WORK TO BE COMPLETED – Only the lines holding "that" are wanted. Copy every one from the records below.

[Opening DATA FOR THE TASK section]

(* ===== verification/Db.v ===== *)
(** * Databases

    lib/libalpm/db.c, group.c and the validation and registration functions of
    be_sync.c: registering and unregistering sync databases, their servers, the
    package cache with its changes, the group cache and searching. The back
    ends' populate function, the existence of the database file, the verdict of
    the signature check and POSIX regular expressions are parameters. A database
    of the model belongs to the handle at hand; the functions that set pm_errno
    take and return the handle. *)
From S2P Require Import Prelude CString AlpmList Util Package PkgHash Handle Deps.
Local Open Scope Z_scope.

(** ** Bits *)
Definition set_bits (bits flag : Z) : Z := Z.lor bits flag.
Definition clear_bits (bits flag : Z) : Z := Z.ldiff bits flag.

(** ** Field updates *)
Definition db_set_caches (pkgs : option alpm_pkghash_t) (grps : list alpm_group_t) (status : Z)
    (db : alpm_db_t) : alpm_db_t :=
  mk_db (db_treename db) pkgs grps (db_cache_servers db) (db_servers db) status
    (db_siglevel db) (db_usage db).
Definition db_set_status (status : Z) (db : alpm_db_t) : alpm_db_t :=
  db_set_caches (db_pkgcache db) (db_grpcache db) status db.
Definition db_set_cache_servers (l : list cstr) (db : alpm_db_t) : alpm_db_t :=
  mk_db (db_treename db) (db_pkgcache db) (db_grpcache db) l (db_servers db) (db_status db)
    (db_siglevel db) (db_usage db).
Definition db_set_servers (l : list cstr) (db : alpm_db_t) : alpm_db_t :=
  mk_db (db_treename db) (db_pkgcache db) (db_grpcache db) (db_cache_servers db) l (db_status db)
    (db_siglevel db) (db_usage db).
(** The loop over the databases for one installed package. *)
Lemma upgrade_from_spec lpkg dbs add :
  dbs ⊆ h_dbs_sync h → targets_ok add → pkg_name lpkg ∉ map pkg_name add →
  extended (λ q, replacement lpkg q ∨
    (find_in_dbs (List.filter upgrade_db dbs) (pkg_name lpkg) = Some q ∧
     check_literal env h lpkg q down = true)) add (upgrade_from env h down lpkg dbs add).
Proof.
  revert add. induction dbs as [|sdb dbs IH]; intros add Hsub Hok Hn; simpl.
  { split; [done|]. exists add, []. rewrite app_nil_r. split_and!; [done|apply updated_list_refl|done]. }
  assert (dbs ⊆ h_dbs_sync h) as Hsub' by set_solver.
  assert (sdb ∈ h_dbs_sync h) as Hdb by set_solver.
  change (has_flag (db_usage sdb) ALPM_DB_USAGE_UPGRADE) with (upgrade_db sdb).
  destruct (upgrade_db sdb) eqn:Eu; cbn [negb]; [|by apply IH].
  pose proof Hsync as Hc. rewrite Forall_forall in Hc. specialize (Hc sdb Hdb).
  pose proof (@cache_hashes sdb Hc) as Hh. unfold hashes_ok in Hh. rewrite Forall_forall in Hh.
  destruct (check_replacers_fold lpkg sdb (alpm_db_get_pkgcache sdb) add []) as (Hs & Hok1 & Hrep);
    [done|done|by auto|apply Hc|intros p _; apply not_elem_of_nil|by rewrite app_nil_r|constructor|].
  unfold check_replacers. destruct (fold_left _ _ _) as [add1 reps]. simpl in *.
  destruct reps as [|r reps].
  2:{ split; [done|]. exists add1, (r :: reps). split_and!; [done|done|].
      eapply Forall_impl; [exact Hrep|]. auto. }
  rewrite app_nil_r in Hok1. assert (pkg_name lpkg ∉ map pkg_name add1) as Hn1
    by (by rewrite (same_names _ _ (updated_same _ _ Hs))).
  destruct (alpm_db_get_pkgfromcache sdb (pkg_name lpkg)) as [spkg|] eqn:Ef.
  - apply cache_lookup_Some in Ef as [Hin Hname]; [|done].
    destruct (check_literal env h lpkg spkg down) eqn:El.
    + split; [apply targets_ok_snoc; [done|by apply Hh|by rewrite Hname]|].
      exists add1, [spkg]. split_and!; [done|done|]. constructor; [by right|constructor].
    + split; [done|]. exists add1, []. rewrite app_nil_r. done.
  - destruct (IH add1 Hsub' Hok1 Hn1) as [H1 (old & new & H2 & H3 & H4)]. split; [done|].
    exists old, new. split_and!; [done| |done]. unfold updated_list in *. by etrans.
Qed.

(** Why a package is a new target of a system upgrade. *)
Definition upgrade_reason (add0 : list alpm_pkg_t) (q : alpm_pkg_t) : Prop :=
  ∃ lpkg, lpkg ∈ alpm_db_get_pkgcache (h_db_local h) ∧
    pkg_name lpkg ∉ map pkg_name add0 ∧ alpm_pkg_find (trans_remove h) (pkg_name lpkg) = None ∧
    (replacement lpkg q ∨ ∃ spkg, literal_upgrade lpkg = Some spkg ∧ updated spkg q).

Lemma upgrade_reason_updated add0 q q' :
  updated q q' → upgrade_reason add0 q → upgrade_reason add0 q'.
Proof.
  intros [Hs Hr] (lpkg & H1 & H2 & H3 & H4). exists lpkg. split_and!; [done..|].
  destruct H4 as [(sdb & spkg & A1 & A2 & A3 & A4 & A5 & A6)|(spkg & E & A)].
  - left. exists sdb, spkg. split_and!; [done|done|done|by etrans|by apply Hr|apply A6..].
  - right. exists spkg. split; [done|]. by etrans.
Qed.

Lemma upgrade_one_spec add0 add lpkg :
  lpkg ∈ alpm_db_get_pkgcache (h_db_local h) →
  extended (upgrade_reason add0) add0 add →
  extended (upgrade_reason add0) add0 (upgrade_one env h down add lpkg).
Proof.
  intros Hl Hext. destruct (Hext) as [Hok (old & new & -> & Hold & Hnew)]. unfold upgrade_one.
  destruct (alpm_pkg_find (trans_remove h) (pkg_name lpkg)) as [|] eqn:Er; simpl; [done|].
  destruct (alpm_pkg_find (old ++ new) (pkg_name lpkg)) as [|] eqn:Ea; simpl; [done|].
  apply pkg_find_None in Ea; [|apply Hok].
  destruct (upgrade_from_spec lpkg (h_dbs_sync h) (old ++ new)) as [Hok' (l1 & l2 & E & Hl1 & Hl2)];
    [done|done|done|].
  apply Forall2_app_inv_l in Hl1 as (old1 & new1 & H1 & H2 & ->). split; [done|]. rewrite E.
  exists old1, (new1 ++ l2). rewrite app_assoc. split_and!; [done| |].
  - unfold updated_list in *. by etrans.
  - apply Forall_app. split.
    + clear -H2 Hnew. induction H2; [constructor|]. inversion Hnew; subst.
      constructor; [by eapply upgrade_reason_updated|by auto].
    + eapply Forall_impl; [exact Hl2|]. intros q Hq. exists lpkg. split_and!; [done| |done|].
      * rewrite <-(same_names _ _ (updated_same _ _ Hold)). intros Hn. apply Ea.
        rewrite map_app. apply elem_of_app. by left.
      * destruct Hq as [?|[Hq Hck]]; [by left|right]. exists q. split; [|done].
        unfold literal_upgrade. by rewrite Hq, <-check_literal_spec, Hck.
Qed.

Lemma upgrade_fold_spec add0 add l :
  l ⊆ alpm_db_get_pkgcache (h_db_local h) → extended (upgrade_reason add0) add0 add →
  extended (upgrade_reason add0) add0 (fold_left (upgrade_one env h down) l add).
Proof.
  revert add. induction l as [|lpkg l IH]; intros add Hl He; simpl; [done|].
  apply IH; [set_solver|]. apply upgrade_one_spec; [set_solver|done].
Qed.

(** Without replacements the new targets are computed one by one. *)
Lemma upgrade_from_plain lpkg dbs add :
  (∀ l s, q_replace_pkg env l s = false) →
  upgrade_from env h down lpkg dbs add =
  add ++ match find_in_dbs (List.filter upgrade_db dbs) (pkg_name lpkg) with
         | Some spkg => if check_literal env h lpkg spkg down then [spkg] else []
         | None => []
         end.
Proof.
  intros Hq. induction dbs as [|sdb dbs IH]; simpl; [by rewrite app_nil_r|].
  change (has_flag (db_usage sdb) ALPM_DB_USAGE_UPGRADE) with (upgrade_db sdb).
  destruct (upgrade_db sdb); simpl; [|done].
  assert (check_replacers env h lpkg sdb add = (add, [])) as ->.
  { unfold check_replacers. generalize (alpm_db_get_pkgcache sdb). intros l.
    induction l as [|s l IHl]; simpl; [done|]. rewrite Hq. simpl.
    by destruct (negb _); [|destruct (_ || _)]. }
  destruct (alpm_db_get_pkgfromcache sdb (pkg_name lpkg)) as [spkg|]; [|done].
  destruct (check_literal _ _ _ _ _); [done|by rewrite app_nil_r].
Qed.

Definition upgradable (add0 : list alpm_pkg_t) (lpkg : alpm_pkg_t) : bool :=
  negb (is_some (alpm_pkg_find (trans_remove h) (pkg_name lpkg)))
  && negb (is_some (alpm_pkg_find add0 (pkg_name lpkg))).

Lemma literal_upgrade_name lpkg q :
  literal_upgrade lpkg = Some q → pkg_name q = pkg_name lpkg.
Proof.
  unfold literal_upgrade. destruct (find_in_dbs _ _) as [spkg|] eqn:Ef; [|done].
  destruct (bool_decide _); [|done]. intros [= <-]. clear -Hsync Ef.
  induction (h_dbs_sync h) as [|db dbs IH]; simpl in Ef; [done|].
  inversion Hsync as [|? ? Hc Hcs]; subst. destruct (upgrade_db db); simpl in Ef; [|by apply IH].
  destruct (alpm_db_get_pkgfromcache db _) as [p|] eqn:E; [|by apply IH].
  injection Ef as <-. by apply cache_lookup_Some in E as [_ ?].
Qed.

Lemma upgrade_fold_plain add0 done_ l :
  (∀ l s, q_replace_pkg env l s = false) →
  NoDup (map pkg_name (done_ ++ l)) →
  fold_left (upgrade_one env h down) l
    (add0 ++ omap literal_upgrade (List.filter (upgradable add0) done_)) =
  add0 ++ omap literal_upgrade (List.filter (upgradable add0) (done_ ++ l)).
Proof.
  intros Hq. revert done_. induction l as [|lpkg l IH]; intros done_ Hnd; simpl; [by rewrite app_nil_r|].
  replace (done_ ++ lpkg :: l) with ((done_ ++ [lpkg]) ++ l) in * by by rewrite <-app_assoc.
  rewrite <-IH by done. f_equal. rewrite List.filter_app, omap_app, app_assoc. simpl.
  set (cur := add0 ++ _). unfold upgrade_one, upgradable at 1.
  destruct (is_some (alpm_pkg_find (trans_remove h) (pkg_name lpkg))); simpl; [by rewrite app_nil_r|].
  assert (is_some (alpm_pkg_find cur (pkg_name lpkg)) = is_some (alpm_pkg_find add0 (pkg_name lpkg)))
    as ->.
  { unfold cur. rewrite pkg_find_app. destruct (alpm_pkg_find add0 _); [done|].
    destruct (alpm_pkg_find (omap _ _) _) as [p|] eqn:Ef; [exfalso|done].
    apply pkg_find_Some in Ef as [Hp Hn].
    apply list_elem_of_omap in Hp as (q & Hq1 & Hq2). apply literal_upgrade_name in Hq2.
    apply elem_of_bfilter in Hq1 as [Hq1 _]. rewrite !map_app in Hnd.
    apply NoDup_app in Hnd as (Hnd & _). apply NoDup_app in Hnd as (_ & Hnd & _).
    apply (Hnd (pkg_name q)); [by apply list_elem_of_fmap_2|]. rewrite <-Hq2, Hn.
    apply list_elem_of_here. }
  destruct (is_some (alpm_pkg_find add0 (pkg_name lpkg))); simpl; [by rewrite app_nil_r|].
  rewrite upgrade_from_plain by done. f_equal. unfold literal_upgrade.
  destruct (find_in_dbs _ _) as [spkg|]; [|done]. rewrite check_literal_spec.
  by destruct (bool_decide _).
Qed.
End sysupgrade.

(** C28. alpm_sync_sysupgrade keeps the targets there are (it may only add to what
    they replace) and adds packages with new names only. Each has a reason: it
    replaces, with the user's consent, an installed package that is neither a
    target nor to be removed, and removes it; or it is the package of that
    name in the first upgrade database that has one, newer (or older when
    downgrades are enabled) and not ignored. When no replacement is accepted the
    new targets are exactly those upgrades, in the order of the local
    database. *)
Theorem sysupgrade_correct env h trans down :
  PkgCache (h_db_local h) → Forall PkgCache (h_dbs_sync h) →
  h_trans h = Some trans → t_state trans = STATE_INITIALIZED → targets_ok (t_add trans) →
  let (h', ret) := alpm_sync_sysupgrade env h down in
  ret = 0 ∧ extended (upgrade_reason env h down (t_add trans)) (t_add trans) (trans_add h') ∧
  ((∀ l s, q_replace_pkg env l s = false) →
   trans_add h' = t_add trans ++ omap (literal_upgrade env h down)
     (List.filter (upgradable h (t_add trans)) (alpm_db_get_pkgcache (h_db_local h)))).
Proof.
  intros Hl Hs Ht Hst Hok. unfold alpm_sync_sysupgrade. cbn [check_handle set_errno h_trans].
  rewrite Ht, Hst. simpl. unfold trans_add. simpl. rewrite Ht. simpl. split_and!; [done| |].
  - apply (upgrade_fold_spec env (check_handle h) down Hs (t_add trans) (t_add trans)); [done|].
    split; [done|]. exists (t_add trans), []. rewrite app_nil_r.
    split_and!; [done|apply updated_list_refl|done].
  - intros Hq. pose proof (upgrade_fold_plain env (check_handle h) down Hs (t_add trans) []
      (alpm_db_get_pkgcache (h_db_local h)) Hq (cache_names)) as H.
    simpl in H. by rewrite app_nil_r in H.
Qed.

[Closing DATA FOR THE TASK section]

ANSWER BOX –
    of the model belongs to the handle at hand; the functions that set pm_errno
    replaces, with the user's consent, an installed package that is neither a
    target nor to be removed, and removes it; or it is the package of that
    name in the first upgrade database that has one, newer (or older when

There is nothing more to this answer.